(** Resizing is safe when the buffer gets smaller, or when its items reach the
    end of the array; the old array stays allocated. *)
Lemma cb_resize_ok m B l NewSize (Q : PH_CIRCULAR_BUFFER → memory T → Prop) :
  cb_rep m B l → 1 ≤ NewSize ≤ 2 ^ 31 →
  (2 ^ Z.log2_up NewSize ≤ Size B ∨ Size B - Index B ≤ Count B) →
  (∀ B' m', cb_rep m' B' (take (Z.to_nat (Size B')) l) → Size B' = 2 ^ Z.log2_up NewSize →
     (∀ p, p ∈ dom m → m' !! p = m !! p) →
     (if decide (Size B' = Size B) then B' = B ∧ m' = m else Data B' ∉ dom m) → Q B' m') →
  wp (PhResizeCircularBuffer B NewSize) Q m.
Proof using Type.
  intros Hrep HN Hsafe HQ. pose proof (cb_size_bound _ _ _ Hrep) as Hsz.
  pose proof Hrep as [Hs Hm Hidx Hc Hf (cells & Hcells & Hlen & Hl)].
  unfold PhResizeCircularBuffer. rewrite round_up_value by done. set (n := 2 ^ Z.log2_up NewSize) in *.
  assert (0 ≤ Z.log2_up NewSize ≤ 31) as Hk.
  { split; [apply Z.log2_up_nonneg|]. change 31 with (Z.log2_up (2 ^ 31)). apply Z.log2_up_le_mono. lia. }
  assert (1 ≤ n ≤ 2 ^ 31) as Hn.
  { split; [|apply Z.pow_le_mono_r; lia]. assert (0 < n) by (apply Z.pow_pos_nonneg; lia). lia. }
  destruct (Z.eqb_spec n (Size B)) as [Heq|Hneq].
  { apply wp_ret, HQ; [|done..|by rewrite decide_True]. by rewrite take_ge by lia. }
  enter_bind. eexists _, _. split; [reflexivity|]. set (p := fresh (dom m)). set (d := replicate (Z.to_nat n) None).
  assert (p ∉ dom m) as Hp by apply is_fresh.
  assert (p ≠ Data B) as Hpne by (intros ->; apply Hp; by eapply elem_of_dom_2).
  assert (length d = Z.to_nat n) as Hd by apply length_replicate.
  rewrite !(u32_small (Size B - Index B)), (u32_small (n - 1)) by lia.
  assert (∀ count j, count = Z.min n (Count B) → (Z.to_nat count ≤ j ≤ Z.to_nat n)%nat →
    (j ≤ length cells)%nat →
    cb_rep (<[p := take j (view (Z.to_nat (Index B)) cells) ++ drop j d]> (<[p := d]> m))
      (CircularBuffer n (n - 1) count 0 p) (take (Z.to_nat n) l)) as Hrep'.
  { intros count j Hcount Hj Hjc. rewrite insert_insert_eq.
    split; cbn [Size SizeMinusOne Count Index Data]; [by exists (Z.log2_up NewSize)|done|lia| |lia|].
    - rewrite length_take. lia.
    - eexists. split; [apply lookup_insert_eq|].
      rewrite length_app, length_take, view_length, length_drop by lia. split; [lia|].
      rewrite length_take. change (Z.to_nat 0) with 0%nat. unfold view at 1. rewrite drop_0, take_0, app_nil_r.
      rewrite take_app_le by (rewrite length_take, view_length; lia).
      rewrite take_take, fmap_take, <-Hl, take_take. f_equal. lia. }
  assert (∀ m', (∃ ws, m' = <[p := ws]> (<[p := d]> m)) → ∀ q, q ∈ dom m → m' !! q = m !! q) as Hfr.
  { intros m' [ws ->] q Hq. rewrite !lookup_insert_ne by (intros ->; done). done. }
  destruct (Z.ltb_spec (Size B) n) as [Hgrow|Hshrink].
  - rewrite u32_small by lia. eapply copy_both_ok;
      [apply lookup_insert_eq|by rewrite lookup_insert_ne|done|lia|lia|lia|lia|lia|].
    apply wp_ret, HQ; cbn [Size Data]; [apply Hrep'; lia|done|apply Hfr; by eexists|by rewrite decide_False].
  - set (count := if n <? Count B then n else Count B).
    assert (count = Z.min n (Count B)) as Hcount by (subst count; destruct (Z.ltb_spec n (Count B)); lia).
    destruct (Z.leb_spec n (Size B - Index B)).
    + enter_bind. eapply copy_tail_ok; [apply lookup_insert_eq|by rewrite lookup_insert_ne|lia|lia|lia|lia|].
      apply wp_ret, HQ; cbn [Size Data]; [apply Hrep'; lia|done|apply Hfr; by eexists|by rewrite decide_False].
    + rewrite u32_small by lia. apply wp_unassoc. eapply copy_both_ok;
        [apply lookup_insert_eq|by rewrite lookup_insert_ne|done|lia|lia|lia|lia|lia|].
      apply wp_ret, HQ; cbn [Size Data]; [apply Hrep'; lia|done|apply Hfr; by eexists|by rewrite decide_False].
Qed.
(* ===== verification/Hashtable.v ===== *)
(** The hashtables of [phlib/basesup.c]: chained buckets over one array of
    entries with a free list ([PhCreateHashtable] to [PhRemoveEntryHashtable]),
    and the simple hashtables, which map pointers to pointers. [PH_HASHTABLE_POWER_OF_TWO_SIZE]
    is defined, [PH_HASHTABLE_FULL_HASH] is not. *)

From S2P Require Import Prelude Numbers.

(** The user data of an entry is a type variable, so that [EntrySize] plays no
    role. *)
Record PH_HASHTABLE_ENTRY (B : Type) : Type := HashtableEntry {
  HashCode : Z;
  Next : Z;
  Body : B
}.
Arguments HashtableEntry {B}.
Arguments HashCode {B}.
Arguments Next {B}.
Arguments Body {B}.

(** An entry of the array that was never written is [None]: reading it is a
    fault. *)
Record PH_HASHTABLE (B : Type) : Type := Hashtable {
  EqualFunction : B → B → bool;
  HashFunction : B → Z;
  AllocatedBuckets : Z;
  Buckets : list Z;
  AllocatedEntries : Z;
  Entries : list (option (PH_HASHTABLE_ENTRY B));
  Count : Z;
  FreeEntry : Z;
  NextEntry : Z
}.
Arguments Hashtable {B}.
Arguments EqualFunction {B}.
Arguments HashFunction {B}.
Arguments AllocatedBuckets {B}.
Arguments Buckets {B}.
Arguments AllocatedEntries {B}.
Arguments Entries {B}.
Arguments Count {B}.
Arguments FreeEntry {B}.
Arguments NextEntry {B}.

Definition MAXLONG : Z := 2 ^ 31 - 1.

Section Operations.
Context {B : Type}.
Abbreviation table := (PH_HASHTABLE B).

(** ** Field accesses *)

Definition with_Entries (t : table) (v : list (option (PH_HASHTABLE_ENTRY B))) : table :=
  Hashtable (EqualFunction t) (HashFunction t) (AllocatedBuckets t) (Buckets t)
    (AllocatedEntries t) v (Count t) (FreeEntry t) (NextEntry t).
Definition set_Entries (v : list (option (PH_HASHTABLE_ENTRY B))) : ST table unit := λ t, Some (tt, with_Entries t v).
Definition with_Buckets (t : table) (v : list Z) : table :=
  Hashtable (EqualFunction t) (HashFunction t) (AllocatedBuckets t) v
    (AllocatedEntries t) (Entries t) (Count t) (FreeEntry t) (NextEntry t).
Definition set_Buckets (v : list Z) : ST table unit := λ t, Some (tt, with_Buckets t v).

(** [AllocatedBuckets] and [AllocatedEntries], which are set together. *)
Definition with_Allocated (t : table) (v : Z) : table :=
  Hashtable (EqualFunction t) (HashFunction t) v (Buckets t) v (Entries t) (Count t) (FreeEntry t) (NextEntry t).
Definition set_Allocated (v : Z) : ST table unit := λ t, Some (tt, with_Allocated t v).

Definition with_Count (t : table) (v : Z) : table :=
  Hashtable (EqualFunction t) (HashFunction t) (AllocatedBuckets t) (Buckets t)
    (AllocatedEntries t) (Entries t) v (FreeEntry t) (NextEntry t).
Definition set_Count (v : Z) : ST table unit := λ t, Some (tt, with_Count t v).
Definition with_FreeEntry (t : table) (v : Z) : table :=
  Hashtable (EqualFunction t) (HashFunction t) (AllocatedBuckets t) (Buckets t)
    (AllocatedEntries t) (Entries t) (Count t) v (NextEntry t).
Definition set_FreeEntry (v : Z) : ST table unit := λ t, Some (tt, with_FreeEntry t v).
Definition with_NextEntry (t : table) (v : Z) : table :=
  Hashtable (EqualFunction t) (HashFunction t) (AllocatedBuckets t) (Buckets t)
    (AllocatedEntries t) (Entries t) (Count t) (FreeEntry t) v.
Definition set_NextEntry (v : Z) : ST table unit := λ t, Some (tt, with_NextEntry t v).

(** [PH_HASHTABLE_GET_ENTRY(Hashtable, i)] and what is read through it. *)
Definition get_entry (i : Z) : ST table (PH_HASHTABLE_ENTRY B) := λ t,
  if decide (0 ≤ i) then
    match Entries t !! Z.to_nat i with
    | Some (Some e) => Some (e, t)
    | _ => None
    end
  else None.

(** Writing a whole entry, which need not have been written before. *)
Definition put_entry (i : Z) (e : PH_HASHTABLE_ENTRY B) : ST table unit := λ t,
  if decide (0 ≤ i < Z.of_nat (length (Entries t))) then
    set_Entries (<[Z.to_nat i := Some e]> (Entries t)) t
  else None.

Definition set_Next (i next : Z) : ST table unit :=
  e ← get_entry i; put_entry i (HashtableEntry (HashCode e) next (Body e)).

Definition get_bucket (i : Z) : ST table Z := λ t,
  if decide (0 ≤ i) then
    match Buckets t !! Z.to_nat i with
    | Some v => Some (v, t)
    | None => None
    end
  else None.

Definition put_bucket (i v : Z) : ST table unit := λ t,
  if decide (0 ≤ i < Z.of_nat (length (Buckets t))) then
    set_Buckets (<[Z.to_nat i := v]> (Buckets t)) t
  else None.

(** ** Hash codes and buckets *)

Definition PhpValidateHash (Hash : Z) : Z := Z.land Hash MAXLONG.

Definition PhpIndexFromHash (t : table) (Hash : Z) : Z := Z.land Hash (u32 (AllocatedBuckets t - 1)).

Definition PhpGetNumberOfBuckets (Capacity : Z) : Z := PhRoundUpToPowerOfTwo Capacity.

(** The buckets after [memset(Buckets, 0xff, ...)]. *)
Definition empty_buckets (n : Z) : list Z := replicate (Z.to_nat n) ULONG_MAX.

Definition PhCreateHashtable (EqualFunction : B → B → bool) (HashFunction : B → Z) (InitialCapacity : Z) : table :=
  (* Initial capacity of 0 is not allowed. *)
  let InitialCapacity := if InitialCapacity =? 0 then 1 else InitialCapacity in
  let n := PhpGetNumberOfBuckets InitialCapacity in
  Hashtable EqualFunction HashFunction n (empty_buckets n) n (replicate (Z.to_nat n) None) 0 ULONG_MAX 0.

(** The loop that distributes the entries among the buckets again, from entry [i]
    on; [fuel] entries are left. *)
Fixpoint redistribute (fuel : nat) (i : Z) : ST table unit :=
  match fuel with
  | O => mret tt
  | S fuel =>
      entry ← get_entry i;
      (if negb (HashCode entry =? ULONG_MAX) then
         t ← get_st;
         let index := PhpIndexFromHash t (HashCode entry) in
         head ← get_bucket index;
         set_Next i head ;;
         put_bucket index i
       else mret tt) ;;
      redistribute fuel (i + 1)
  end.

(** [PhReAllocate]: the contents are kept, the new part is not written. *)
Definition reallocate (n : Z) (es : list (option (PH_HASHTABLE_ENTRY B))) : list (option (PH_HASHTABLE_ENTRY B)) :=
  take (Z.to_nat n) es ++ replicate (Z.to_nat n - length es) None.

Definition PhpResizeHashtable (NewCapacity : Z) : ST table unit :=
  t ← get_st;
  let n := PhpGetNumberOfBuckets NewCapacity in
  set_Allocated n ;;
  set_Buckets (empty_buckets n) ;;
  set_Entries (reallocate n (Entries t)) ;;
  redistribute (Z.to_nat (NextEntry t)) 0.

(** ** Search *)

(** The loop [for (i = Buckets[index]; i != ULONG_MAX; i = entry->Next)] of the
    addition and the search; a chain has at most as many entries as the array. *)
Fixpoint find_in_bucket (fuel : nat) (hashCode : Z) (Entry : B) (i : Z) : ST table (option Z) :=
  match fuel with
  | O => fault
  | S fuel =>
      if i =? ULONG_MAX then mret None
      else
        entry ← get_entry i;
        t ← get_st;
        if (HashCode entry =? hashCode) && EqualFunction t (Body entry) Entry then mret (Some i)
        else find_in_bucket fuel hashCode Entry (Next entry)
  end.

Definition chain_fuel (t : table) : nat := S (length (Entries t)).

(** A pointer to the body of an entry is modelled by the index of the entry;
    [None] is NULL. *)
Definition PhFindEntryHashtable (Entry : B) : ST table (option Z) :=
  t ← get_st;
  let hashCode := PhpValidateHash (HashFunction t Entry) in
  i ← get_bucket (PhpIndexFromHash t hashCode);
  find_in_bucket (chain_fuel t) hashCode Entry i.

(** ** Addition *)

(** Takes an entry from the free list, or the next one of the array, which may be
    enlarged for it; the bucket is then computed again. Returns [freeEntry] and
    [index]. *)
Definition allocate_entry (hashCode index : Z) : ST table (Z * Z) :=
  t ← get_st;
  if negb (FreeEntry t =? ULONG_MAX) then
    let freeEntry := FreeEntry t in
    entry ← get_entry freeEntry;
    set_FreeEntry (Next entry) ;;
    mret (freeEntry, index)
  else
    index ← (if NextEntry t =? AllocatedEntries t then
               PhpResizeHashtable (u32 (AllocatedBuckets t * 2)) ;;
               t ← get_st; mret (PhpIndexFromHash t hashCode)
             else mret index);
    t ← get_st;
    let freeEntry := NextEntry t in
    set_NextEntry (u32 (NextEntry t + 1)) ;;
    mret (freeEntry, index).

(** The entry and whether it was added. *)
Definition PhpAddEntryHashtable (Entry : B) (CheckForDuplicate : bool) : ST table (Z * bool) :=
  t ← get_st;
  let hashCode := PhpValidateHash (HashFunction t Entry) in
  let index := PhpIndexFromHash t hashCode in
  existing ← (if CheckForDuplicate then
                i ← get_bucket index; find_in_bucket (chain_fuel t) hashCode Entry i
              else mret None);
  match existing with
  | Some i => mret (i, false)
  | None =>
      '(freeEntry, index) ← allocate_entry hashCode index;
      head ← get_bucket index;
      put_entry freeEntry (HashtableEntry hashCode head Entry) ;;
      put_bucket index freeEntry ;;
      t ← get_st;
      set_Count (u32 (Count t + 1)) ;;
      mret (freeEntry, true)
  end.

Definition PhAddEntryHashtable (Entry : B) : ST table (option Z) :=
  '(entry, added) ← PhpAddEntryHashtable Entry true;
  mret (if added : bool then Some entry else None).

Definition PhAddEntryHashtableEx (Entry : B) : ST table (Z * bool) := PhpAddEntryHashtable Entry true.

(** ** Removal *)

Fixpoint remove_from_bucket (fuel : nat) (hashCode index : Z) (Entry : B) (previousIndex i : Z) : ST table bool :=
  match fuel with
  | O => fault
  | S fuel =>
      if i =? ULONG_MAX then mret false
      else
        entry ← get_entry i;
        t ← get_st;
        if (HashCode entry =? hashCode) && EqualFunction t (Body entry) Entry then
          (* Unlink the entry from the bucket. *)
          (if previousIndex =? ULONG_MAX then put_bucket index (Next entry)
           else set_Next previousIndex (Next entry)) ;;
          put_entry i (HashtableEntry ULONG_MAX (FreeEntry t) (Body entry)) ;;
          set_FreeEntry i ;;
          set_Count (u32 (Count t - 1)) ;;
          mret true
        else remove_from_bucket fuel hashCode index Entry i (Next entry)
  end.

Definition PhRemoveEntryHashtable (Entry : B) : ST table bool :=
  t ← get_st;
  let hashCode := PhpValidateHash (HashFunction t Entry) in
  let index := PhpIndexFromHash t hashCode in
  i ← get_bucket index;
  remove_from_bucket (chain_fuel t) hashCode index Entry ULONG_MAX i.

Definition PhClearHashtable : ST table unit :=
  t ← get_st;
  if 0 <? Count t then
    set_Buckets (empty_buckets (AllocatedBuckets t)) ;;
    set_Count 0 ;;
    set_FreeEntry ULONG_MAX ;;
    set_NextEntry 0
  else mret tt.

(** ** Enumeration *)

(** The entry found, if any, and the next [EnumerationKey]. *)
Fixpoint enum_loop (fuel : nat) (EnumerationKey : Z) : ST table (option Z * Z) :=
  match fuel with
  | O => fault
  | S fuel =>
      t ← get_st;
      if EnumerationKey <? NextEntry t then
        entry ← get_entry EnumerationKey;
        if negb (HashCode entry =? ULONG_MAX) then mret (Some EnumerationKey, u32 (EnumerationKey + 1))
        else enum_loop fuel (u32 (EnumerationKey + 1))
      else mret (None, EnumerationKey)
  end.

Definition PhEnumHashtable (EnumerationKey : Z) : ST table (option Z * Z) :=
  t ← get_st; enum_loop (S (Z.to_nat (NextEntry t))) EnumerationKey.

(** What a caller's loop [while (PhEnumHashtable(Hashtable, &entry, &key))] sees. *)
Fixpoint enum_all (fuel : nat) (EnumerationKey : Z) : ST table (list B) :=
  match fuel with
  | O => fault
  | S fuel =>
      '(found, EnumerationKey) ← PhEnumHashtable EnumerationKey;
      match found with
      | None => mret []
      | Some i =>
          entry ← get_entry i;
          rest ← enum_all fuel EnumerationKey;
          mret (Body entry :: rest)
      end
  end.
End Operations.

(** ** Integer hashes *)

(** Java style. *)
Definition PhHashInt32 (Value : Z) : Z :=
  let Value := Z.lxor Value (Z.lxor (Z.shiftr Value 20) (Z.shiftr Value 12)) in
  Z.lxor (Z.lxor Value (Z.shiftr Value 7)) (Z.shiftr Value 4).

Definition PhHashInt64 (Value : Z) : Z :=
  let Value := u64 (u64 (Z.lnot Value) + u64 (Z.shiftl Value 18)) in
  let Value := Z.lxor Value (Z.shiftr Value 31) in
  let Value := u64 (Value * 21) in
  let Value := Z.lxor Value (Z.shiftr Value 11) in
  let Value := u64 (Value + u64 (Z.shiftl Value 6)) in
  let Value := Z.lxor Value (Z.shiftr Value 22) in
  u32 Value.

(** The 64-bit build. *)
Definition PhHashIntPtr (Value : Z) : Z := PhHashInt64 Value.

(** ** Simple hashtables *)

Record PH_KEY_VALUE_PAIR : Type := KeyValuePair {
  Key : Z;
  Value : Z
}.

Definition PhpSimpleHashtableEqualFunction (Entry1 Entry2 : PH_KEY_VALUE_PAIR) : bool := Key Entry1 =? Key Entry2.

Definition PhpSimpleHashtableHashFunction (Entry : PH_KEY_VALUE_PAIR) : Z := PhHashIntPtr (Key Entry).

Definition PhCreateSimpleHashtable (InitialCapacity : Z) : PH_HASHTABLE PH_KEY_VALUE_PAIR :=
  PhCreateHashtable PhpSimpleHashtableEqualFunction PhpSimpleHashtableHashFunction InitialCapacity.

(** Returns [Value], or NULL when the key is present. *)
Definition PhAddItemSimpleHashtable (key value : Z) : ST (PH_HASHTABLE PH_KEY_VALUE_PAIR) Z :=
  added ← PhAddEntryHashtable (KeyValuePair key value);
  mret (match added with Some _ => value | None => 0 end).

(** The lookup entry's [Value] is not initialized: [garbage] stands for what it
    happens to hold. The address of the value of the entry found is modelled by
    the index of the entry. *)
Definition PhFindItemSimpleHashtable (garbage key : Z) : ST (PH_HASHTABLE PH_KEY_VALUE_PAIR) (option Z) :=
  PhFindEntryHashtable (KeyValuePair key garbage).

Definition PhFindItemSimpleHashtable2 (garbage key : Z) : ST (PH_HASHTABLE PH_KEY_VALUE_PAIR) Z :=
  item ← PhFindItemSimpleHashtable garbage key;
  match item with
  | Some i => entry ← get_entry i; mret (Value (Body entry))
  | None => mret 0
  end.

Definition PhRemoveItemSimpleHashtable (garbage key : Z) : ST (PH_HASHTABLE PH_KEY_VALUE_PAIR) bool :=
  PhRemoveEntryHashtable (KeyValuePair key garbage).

* _Your objective_
Take from the material above the lines running from the one with "HashFunction : B → Z;" through the one with "(** ** Field accesses *)", and repeat them exactly, with nothing else.

* _Task solution_
  HashFunction : B → Z;
  AllocatedBuckets : Z;
  Buckets : list Z;
  AllocatedEntries : Z;
  Entries : list (option (PH_HASHTABLE_ENTRY B));
  Count : Z;
  FreeEntry : Z;
  NextEntry : Z
}.
Arguments Hashtable {B}.
Arguments EqualFunction {B}.
Arguments HashFunction {B}.
Arguments AllocatedBuckets {B}.
Arguments Buckets {B}.
Arguments AllocatedEntries {B}.
Arguments Entries {B}.
Arguments Count {B}.
Arguments FreeEntry {B}.
Arguments NextEntry {B}.

Definition MAXLONG : Z := 2 ^ 31 - 1.

Section Operations.
Context {B : Type}.
Abbreviation table := (PH_HASHTABLE B).

(** ** Field accesses *)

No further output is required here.